Let the speculation begin: As Tafelmusik unveils its 2015-2016 season, its fans can study the list of guest artists appearing with the Toronto Baroque orchestra to guess who might replace Jeanne Lamon, the long-time music director who retires at the end of the current season.
Next season, Tafelmusik will welcome back its regular collaborator, conductor Bruno Weil, who will help the orchestra complete its recordings of Beethoven's symphonies with a live recording of the Ninth at Koerner Hall.
It will also work with guest violinists/directors Rodolfo Richter and Cecilia Bernardini and harpsichordist Benjamin Alard, but the organization is not saying who might be considered to fill the job Lamon has held since 1981.
Baroque ensembles do not traditionally have full-time conductors, preferring the model of a musician-leader: a violinist, harpsichordist or even another player could be hired as music director.

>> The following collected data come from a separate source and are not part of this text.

(* ===== verification/Sbuf.v ===== *)
(** * The string buffer (kext/lib/sbuf.c)

    The growable text buffer the text nodes print into.  A buffer is a list of
    cells, [None] for a byte nobody has written; an access outside the buffer, or
    a read of an unwritten byte, makes the operation [None].  Memory comes from
    the allocator of [Kernel], whose account [k_mem] the theorem on [sbuf_delete]
    is about. *)

From S2P Require Import Prelude Kernel.

Definition cell : Type := option Byte.byte.

(** include/sys/sbuf.h *)
Definition SBUF_AUTOEXTEND : Z := 1.
Definition SBUF_USRFLAGMSK : Z := 65535.
Definition SBUF_DYNAMIC : Z := 65536.
Definition SBUF_FINISHED : Z := 131072.
Definition SBUF_OVERFLOWED : Z := 262144.
Definition SBUF_DYNSTRUCT : Z := 524288.

Record sbuf := Sbuf { s_buf : option (list cell); s_size : Z; s_len : Z; s_flags : Z }.
Definition sizeof_sbuf : Z := 32.

Definition SBUF_ISSET (s : sbuf) (f : Z) : bool := (s_flags s &? f)%C.
Definition SBUF_SETFLAG (s : sbuf) (f : Z) : sbuf :=
  Sbuf (s_buf s) (s_size s) (s_len s) (Z.lor (s_flags s) f).
Definition SBUF_CLEARFLAG (s : sbuf) (f : Z) : sbuf :=
  Sbuf (s_buf s) (s_size s) (s_len s) (Z.land (s_flags s) (Z.lnot f)).
Definition set_len (s : sbuf) (n : Z) : sbuf := Sbuf (s_buf s) (s_size s) n (s_flags s).
Definition set_buf (s : sbuf) (b : list cell) : sbuf := Sbuf (Some b) (s_size s) (s_len s) (s_flags s).

(** Stores to the buffer, from an index on. *)
Definition store (b : list cell) (off : Z) (data : list cell) : option (list cell) :=
  if (0 <=? off) && (off + Z.of_nat (length data) <=? Z.of_nat (length b)) then
    Some (take (Z.to_nat off) b ++ data ++ drop (Z.to_nat off + length data) b)
  else None.

Definition store_at (s : sbuf) (off : Z) (data : list Byte.byte) : option sbuf :=
  b ← s_buf s; b' ← store b off (Some <$> data); mret (set_buf s b').

(** Loads one byte. *)
Definition load_at (s : sbuf) (off : Z) : option Byte.byte :=
  b ← s_buf s; if 0 <=? off then mjoin (b !! Z.to_nat off) else None.

Section Sbuf.
Context `{KernelOps} `{PageSize}.

Definition SBUF_MINEXTENDSIZE : Z := 16.
Definition SBUF_MAXEXTENDSIZE : Z := PAGE_SIZE.

(** sbuf_delete: the object as it is left, or [None] when the object was freed, too. *)
Definition sbuf_delete (s : sbuf) : K (option sbuf) :=
  s ← (if SBUF_ISSET s SBUF_DYNAMIC && bool_decide (is_Some (s_buf s)) then
         _ ← OSFree (s_size s); mret (Sbuf None (s_size s) (s_len s) (s_flags s))
       else mret s);
  if SBUF_ISSET s SBUF_DYNSTRUCT then _ ← OSFree sizeof_sbuf; mret None else mret (Some s).

(** [while (new_size < target_size) new_size *= 2;]  The fuel is the width of
    [size_t]. *)
Fixpoint double_until (fuel : nat) (new_size target_size : Z) : Z :=
  match fuel with
  | O => new_size
  | S fuel' => if new_size <? target_size then double_until fuel' (u64 (new_size * 2)) target_size
               else new_size
  end.

(** [None] for -1, otherwise the new value of [*size]. *)
Definition sbuf_extendsize (target_size : Z) : option Z :=
  if INT_MAX <? target_size then None else
  let new_size :=
    if target_size <? SBUF_MAXEXTENDSIZE then double_until 64 SBUF_MINEXTENDSIZE target_size
    else Z.land (u64 (target_size + PAGE_SIZE - 1)) (Z.lnot PAGE_MASK) in
  if INT_MAX <? new_size then None else Some new_size.

(** The second half of sbuf_new: the backing buffer of the new object. *)
Definition new_buffer (s : sbuf) (buf : option (list cell)) (length : Z) : K (option sbuf) :=
  match buf with
  | Some b => mret (Some (Sbuf (Some b) length (s_len s) (s_flags s)))
  | None =>
    let fail := _ ← sbuf_delete s; mret None in
    match (if SBUF_ISSET s SBUF_AUTOEXTEND then sbuf_extendsize length else Some length) with
    | None => fail
    | Some length =>
      if length =? 0 then fail else
      ok ← OSMalloc length;
      if ok : bool then
        mret (Some (SBUF_SETFLAG (Sbuf (Some (replicate (Z.to_nat length) (Some Byte.x00)))
                                    length (s_len s) (s_flags s)) SBUF_DYNAMIC))
      else fail
    end
  end.

(** [given]: the caller passes the [struct sbuf] (otherwise it is allocated);
    [buf]: the caller's buffer, if any; [length_] is an [int]. *)
Definition sbuf_new (given : bool) (buf : option (list cell)) (length_ flags : Z) : K (option sbuf) :=
  let length := u64 length_ in
  if (INT_MAX <? length) || (flags &? Z.lnot SBUF_USRFLAGMSK)%C then mret None else
  if given then new_buffer (Sbuf None 0 0 flags) buf length else
  ok ← OSMalloc sizeof_sbuf;
  if ok : bool then new_buffer (SBUF_SETFLAG (Sbuf None 0 0 flags) SBUF_DYNSTRUCT) buf length
  else mret None.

"Our analogy is that Tafelmusik is like a string quartet – both the music director candidates and the orchestra need to assess whether the musical fit and chemistry works," Andy Kenins, chair of the search committee, told audiences in a recent program note, reminding them not every guest artist is an applicant and that the applicants names will not be public.
It will make for a busy season for Tafelmusik, which will tour to the Palace of Versailles with Opera Atelier next fall, as well as taking Alison Mackay's multimedia presentation House of Dreams to British Columbia and Alberta in March. This kind of memorized program, in which the musicians perform without sheet music while a narrator draws links between projected images and the music, is building Tafelmusik's international touring capacity.
House of Dreams has been seen across the United States and will visit Australia and New Zealand this month. In 2016, the orchestra will unveil another such work by Mackay, Tales of Two Cities: The Leipzig-Damascus Coffee House, about coffee-house culture in Europe and the Arab world.